Thursday 10 July 2008

A Bridge too Far




















On a brighter Monday morning I viewed Perth from it's best side. As we drove alongside green parks and fine Victorian houses it crossed my mind that in any city or town the west or south sides is nearly always the more affluent. Must be something to do with the sun.
Today was a challenge, a revised one at that.
I'd planned to reach Edinburgh on this leg of the journey, but underestimating how long it would take the wiggly cycle route to get from A to B, I was now faced with a 30 mile stretch just to get to the Forth Road Bridge the gateway to the city.
However, I had a master plan. The way to tackle a hefty mileage day was to break it up into stages, and take breaks.
Stage One: To reach Milnathort for "Elevenses" and find a really nice bohemian cafe for a latte and a toasted teacake.
Stage Two: Dunfermline by mid afternoon. Spend an hour in the Library and another looking round the town followed by afternoon tea. The road to Dunfermline was still following a Cycle Route, but through the urban Town Hill Park, it made a refreshing change.
Now bearing in mind Dunfermline is a pretty big place, it had to have a library, or did it? This was the question I put to two teenagers. "Er, don't fink there is one, is there?" they looked doubtfully at each other for conformation "Nah, we haven't seen it, have we?" then they thought about it a bit longer and decided there just might be one "somewhere down there" waving vaguely behind the High Street.
Dunfermline's most famous son Andrew Carnegie the millionaire philanthropist must surely, right now, be turning in his grave. Contributing £8,000 to building and stocking what was to be the first of over 2,500 Carnegie funded libraries in the world. It was so popular with the lending public, that "heavies" had to be employed to control the crowds crushing round the desk.
By 1904 it had to be enlarged and virtually rebuilt to this glorious building I saw before me. With a wide sweeping staircase, wood panelled walls and a very pleasant library assistant at the information desk, who issued me with my very own plastic card (even though I was but a mere visitor) it was everything a library should be. So it was a shame that the only crowds today were round the computers. A sign of the times.
I spent so long in there I only had time for a whistle stop tour around the town, pausing for afternoon tea, before trekking out of town in pursuit of "Carphone Warehouse"

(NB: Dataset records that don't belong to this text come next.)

(** When the key is not the successor's, [findClosestPrecedingNode] names a node
    strictly between: never the node itself. *)
Lemma closest_between w a c s l hash :
  linked w → w !! a = Some c → successor c = s :: l → IpAddress s ≠ "" → key_ok hash →
  keyInBetweenRightInclusive (identifier c) (Id s) hash = false →
  ∃ addr d, findClosestPrecedingNode c hash = Ret addr ∧ w !! addr = Some d ∧
    keyInBetweenExclusive (identifier c) hash (identifier d) = true.
Proof.
  intros Hw Hc Hs Hip Hh Hnot. pose proof (lk_node _ Hw _ _ Hc) as Hn.
  assert (∀ f, f ∈ fingerTable c ++ successor c → IpAddress f ≠ "" →
    keyInBetweenExclusive (identifier c) hash (Id f) = true →
    ∃ d, w !! IpAddress f = Some d ∧ keyInBetweenExclusive (identifier c) hash (identifier d) = true)
    as Hres.
  { intros f Hf Hfip Hb. destruct (nd_entries _ _ _ Hn _ Hf Hfip) as (d & Hd & Hid).
    exists d. by rewrite Hid. }
  assert (s ∈ successor c) as Hsin by (rewrite Hs; left).
  assert (resolves w s) as Hrs by (apply (nd_entries _ _ _ Hn); [apply elem_of_app; by right|done]).
  pose proof (resolves_key _ _ Hw Hrs) as Hsk. pose proof (nd_key _ _ _ Hn) as Hck.
  assert (keyInBetweenExclusive (identifier c) hash (Id s) = true) as Hsb.
  { apply not_true_iff_false in Hnot. rewrite between_inclusive in Hnot by done.
    apply between_exclusive; [done..|]. pose proof (dist_bound (identifier c) (Id s)).
    pose proof (dist_zero (identifier c) (Id s) Hck Hsk). pose proof (dist_zero (identifier c) hash Hck Hh).
    pose proof (dist_bound (identifier c) hash).
    assert (dist (identifier c) (Id s) ≠ 0) by tauto.
    destruct (decide (identifier c = hash)) as [|Hne]; [split; [lia|by right]|].
    assert (dist (identifier c) hash ≠ 0) by tauto. split; [lia|left; lia]. }
  unfold findClosestPrecedingNode.
  destruct (last_between_spec (Z.to_nat (next c)) (fingerTable c) (identifier c) hash)
    as (f1 & -> & H1); [rewrite (nd_table _ _ _ Hn); pose proof (nd_next _ _ _ Hn); lia|].
  simpl. rewrite (nd_lock _ _ _ Hn). simpl. rewrite (nd_numSucc _ _ _ Hn), Nat2Z.id.
  destruct (last_between_spec (length (successor c)) (successor c) (identifier c) hash)
    as (f2 & -> & H2); [lia|]. simpl.
  destruct H2 as [(Hf2 & Hip2 & Hb2)|[_ Hno]].
  2: { rewrite (Hno O s) in Hsb; [done|rewrite Hs; simpl; lia|by rewrite Hs|done]. }
  destruct (Hres f2) as (d2 & Hd2 & Hbd2); [apply elem_of_app; by right|done..|].
  rewrite bool_decide_false by tauto. rewrite (bool_decide_false (IpAddress f2 = "")) by done.
  destruct H1 as [(Hf1 & Hip1 & Hb1)|[-> _]]; [|by eexists _, d2].
  destruct (Hres f1) as (d1 & Hd1 & Hbd1); [apply elem_of_app; by left|done..|].
  rewrite bool_decide_false by done. case_match; by eexists _, _.
Qed.
Lemma x_between : keyInBetweenExclusive (identifier p) (Id s) (Id fx) = true.
Proof.
  rewrite <-s_id, <-fx_id. destruct (keys _ _ Hp) as [Kp Zp], (keys _ _ Hx) as [Kx Zx], (keys _ _ Hs) as [Ks Zs].
  apply between_exclusive; [done..|]. pose proof (after_p _ ds Hs Hsp) as A1. rewrite <-fx_id in A1.
  pose proof (ids_differ _ _ _ _ Hp Hx (not_eq_sym Hpx)) as N1. pose proof (ids_differ _ _ _ _ Hs Hx Hsx) as N2.
  rewrite same_iff_Z in N1, N2 by done.
  destruct (dist_cases (identifier p) (identifier x) Kp Kx), (dist_cases (identifier p) (identifier ds) Kp Ks); lia.
Qed.
Lemma p_outside : keyInBetweenExclusive (Id fx) (identifier ds) (identifier p) = false.
Proof.
  rewrite <-fx_id. destruct (keys _ _ Hp) as [Kp Zp], (keys _ _ Hx) as [Kx Zx], (keys _ _ Hs) as [Ks Zs].
  apply not_true_iff_false. rewrite between_exclusive by done. intros [_ [H|H]].
  - pose proof (after_x ap p Hp (not_eq_sym Hpx)) as A1. rewrite <-s_id in A1. lia.
  - by apply (ids_differ _ _ _ _ Hs Hx Hsx).
Qed.

(** ** The steps *)
(** The node before the one that left has the successors [L], the node after it is [d]. *)
Let W (L : list finger) (d : ChordClient) : world := <[IpAddress s := d]> (<[ap := with_successor p L]> w0).

Lemma W_s L d : W L d !! IpAddress s = Some d.
Proof. apply lookup_insert_eq. Qed.
Lemma W_p L d : W L d !! ap = Some (with_successor p L).
Proof. unfold W. by rewrite lookup_insert_ne, lookup_insert_eq. Qed.
Lemma W_back L d b y : W L d !! b = Some y →
  (b = IpAddress s ∧ y = d) ∨ (b = ap ∧ y = with_successor p L) ∨
  (b ≠ IpAddress s ∧ b ≠ ap ∧ b ≠ IpAddress fx ∧ w !! b = Some y).
Proof.
  unfold W. intros [[<- <-]|[H1 [[<- <-]|[H2 [H3 H4]%lookup_delete_Some]]%lookup_insert_Some]]%lookup_insert_Some; auto.
  right. right. split_and!; congruence.
Qed.
Lemma W_x L d : W L d !! IpAddress fx = None.
Proof. unfold W. rewrite !lookup_insert_ne by congruence. apply lookup_delete_eq. Qed.
Lemma W_start : W (successor p) ds = w0.
Proof.
  unfold W. rewrite (insert_id w0 ap); [apply insert_id|]; unfold w0; rewrite lookup_delete_ne by congruence; [done|].
  rewrite Hp. f_equal. by destruct p.
Qed.
Lemma W_answers L q : length L = r → answers (W L (with_predecessor ds q)) (with_successor p L).
Proof.
  intros HL b y Hy. cbn [successor with_successor].
  assert (∀ b y, w !! b = Some y → successorLock y = false ∧ (0 < length (successor y) ≤ length L)%nat) as Hok.
  { intros b' y' Hy'. pose proof (lk_node _ Hlink _ _ Hy') as Hn. split; [apply Hn|].
    rewrite HL, (rl_length _ _ (proj1 Hw) _ _ Hy'). destruct (nd_succ _ _ _ Hn) as (? & ? & E & _).
    rewrite <-(rl_length _ _ (proj1 Hw) _ _ Hy'), E. simpl. lia. }
  apply W_back in Hy as [[-> ->]|[[-> ->]|(_ & _ & _ & Hy)]]; cbn [successor with_successor with_predecessor].
  - destruct (Hok _ _ Hs). auto.
  - split; [by left|]. destruct (Hok _ _ Hs). lia.
  - destruct (Hok _ _ Hy). auto.
Qed.

Context (creatable : string → bool) (ReadDir : gmap string string → list string).

Lemma W_again L l' d : <[ap := with_successor (with_successor p L) l']> (W L d) = W l' d.
Proof. unfold W. rewrite (insert_insert_ne _ ap) by done. by rewrite insert_insert_eq. Qed.
Lemma W_tell L d d' : <[IpAddress s := d']> (W L d) = W L d'.
Proof. unfold W. by rewrite insert_insert_eq. Qed.

(** The successor's predecessor is between, but dead. *)
Lemma adopt_in_vain fuel l' d : adopt fuel (W (s :: l') d) ap s fx = Ret (W (s :: l') d, s).
Proof.
  unfold adopt. pose proof (lk_node _ Hlink _ _ Hp) as Hn. set (c := with_successor p (s :: l')).
  rewrite (node_run _ _ _ (W_p _ _)). go_step. cbn [identifier with_successor]. rewrite x_between. cbn [negb].
  rewrite (Lock_run _ _ _ (W_p _ _) (nd_lock _ _ _ Hn)). go_step.
  rewrite (node_run _ _ _ (lookup_insert_eq _ _ _)). go_step.
  change (index (successor _) 0) with (Ret s). go_step. cbn [identifier with_lock with_successor]. rewrite x_between.
  unfold askHealthNode. rewrite lookup_insert_ne, W_x by congruence. cbn [andb mbind go_bind mret go_ret fst snd].
  rewrite (Unlock_run _ _ c); [|apply lookup_insert_eq|apply Hn]. go_step.
  rewrite insert_insert_eq, insert_id by apply W_p. done.
Qed.

Lemma told L q : (q = Some fx ∨ q = None) →
  askUpdatePredecessor (W L (with_predecessor ds q)) (with_successor p L) (IpAddress s) =
  (W L (with_predecessor ds (if q is Some _ then q else Some (me p))), bool_decide (q = None)).
Proof.
  intros Hq. unfold askUpdatePredecessor. rewrite W_s. unfold ReqUpdatePredecessor, notify, sameKey.
  cbn [identifier with_successor with_predecessor predecessor Id].
  change (address (with_successor p L)) with (address p). fold (me p).
  pose proof (ids_differ _ _ _ _ Hs Hp Hsp) as N1. pose proof (ids_differ _ _ _ _ Hp Hx (not_eq_sym Hpx)) as N2.
  rewrite fx_id in N2. rewrite bool_decide_false by done. destruct Hq as [-> | ->].
  - rewrite bool_decide_false, p_outside by done. cbn [orb Done]. by rewrite W_tell.
  - cbn [Done]. by rewrite W_tell.
Qed.

(** One [stabilize]: it cannot adopt the dead predecessor of its successor, and tells
    the successor of itself in vain; once that one has none, it becomes it. *)
Lemma stabilize_after fuel L q :
  length L = r → live_successor (W L (with_predecessor ds q)) (with_successor p L) = s → (q = Some fx ∨ q = None) →
  ∃ l', length (s :: l') = r ∧ stabilize creatable ReadDir (3 + fuel) (W L (with_predecessor ds q)) ap =
    Ret (W (s :: l') (with_predecessor ds (if q is Some _ then q else Some (me p)))).
Proof.
  intros HL Hlive Hq. set (D := with_predecessor ds q) in *.
  pose proof (lk_node _ Hlink _ _ Hp) as Hn.
  destruct (locked_run fuel (W L D) ap (with_successor p L)) as (l' & Hlen & Hrun); [apply W_p|apply Hn..| | |].
  { destruct (W L D !! "") as [y|] eqn:E; [|done]. exfalso.
    apply W_back in E as [[E _]|[[E _]|(_ & _ & _ & E)]].
    - by eapply (head_nonempty r w); [apply Hw|eexists; split; [exact Hs|apply s_id]|].
    - rewrite <-E in Hn. destruct Hn. unfold address in *. by destruct (myIp p).
    - pose proof (lk_node _ Hlink _ _ E) as []. unfold address in *. by destruct (myIp y). }
  { by apply W_answers. }
  exists l'. rewrite Hlive in Hlen, Hrun. split; [by rewrite Hlen|].
  unfold stabilize, stabilize_ring.
  rewrite Hrun, W_again. unfold askGetPredecessor. rewrite W_s. unfold ReqGetPredecessor.
  assert (node (W (s :: l') D) ap = Ret (with_successor p (s :: l'))) as Hnode by (apply node_run, W_p).
  pose proof (told (s :: l') q Hq) as Htold. fold D in Htold. cbn [predecessor with_predecessor D].
  destruct Hq as [-> | ->]; cbn [negb].
  - rewrite adopt_in_vain. go_step. rewrite Hnode. go_step. by rewrite Htold.
  - rewrite Hnode. go_step. by rewrite Htold.
Qed.

Lemma live_s L d : (∃ l', L = s :: l') ∨ L = fx :: s :: l → live_successor (W L d) (with_successor p L) = s.
Proof.
  assert (IpAddress s ≠ "") as Hne by (eapply (head_nonempty r w); [apply Hw|eexists; split; [exact Hs|apply s_id]]).
  assert (is_Some (W L d !! IpAddress s)) as Hsome by (exists d; apply W_s).
  unfold live_successor. cbn [successor with_successor]. intros [[l' ->] | ->]; cbn [list_find].
  - by rewrite decide_True.
  - rewrite decide_False by (rewrite W_x; by intros [_ [? ?]]). by rewrite decide_True.
Qed.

Why? Well I couldn't remember if it was the 10th or the 12th when my new monthly minutes and texts were issued. Now usually the young assistants talk to you in that outwardly friendly, but somewhat condescending way they have with old fogies like me who only have a phone with a contract because they've been told (by their children) they should. The phone the offspring have chosen on your behalf is all singing, dancing and performs all sorts of tricks you are totally oblivious to. Why, only today, in the Town Hill Park, I discovered how to send a picture message!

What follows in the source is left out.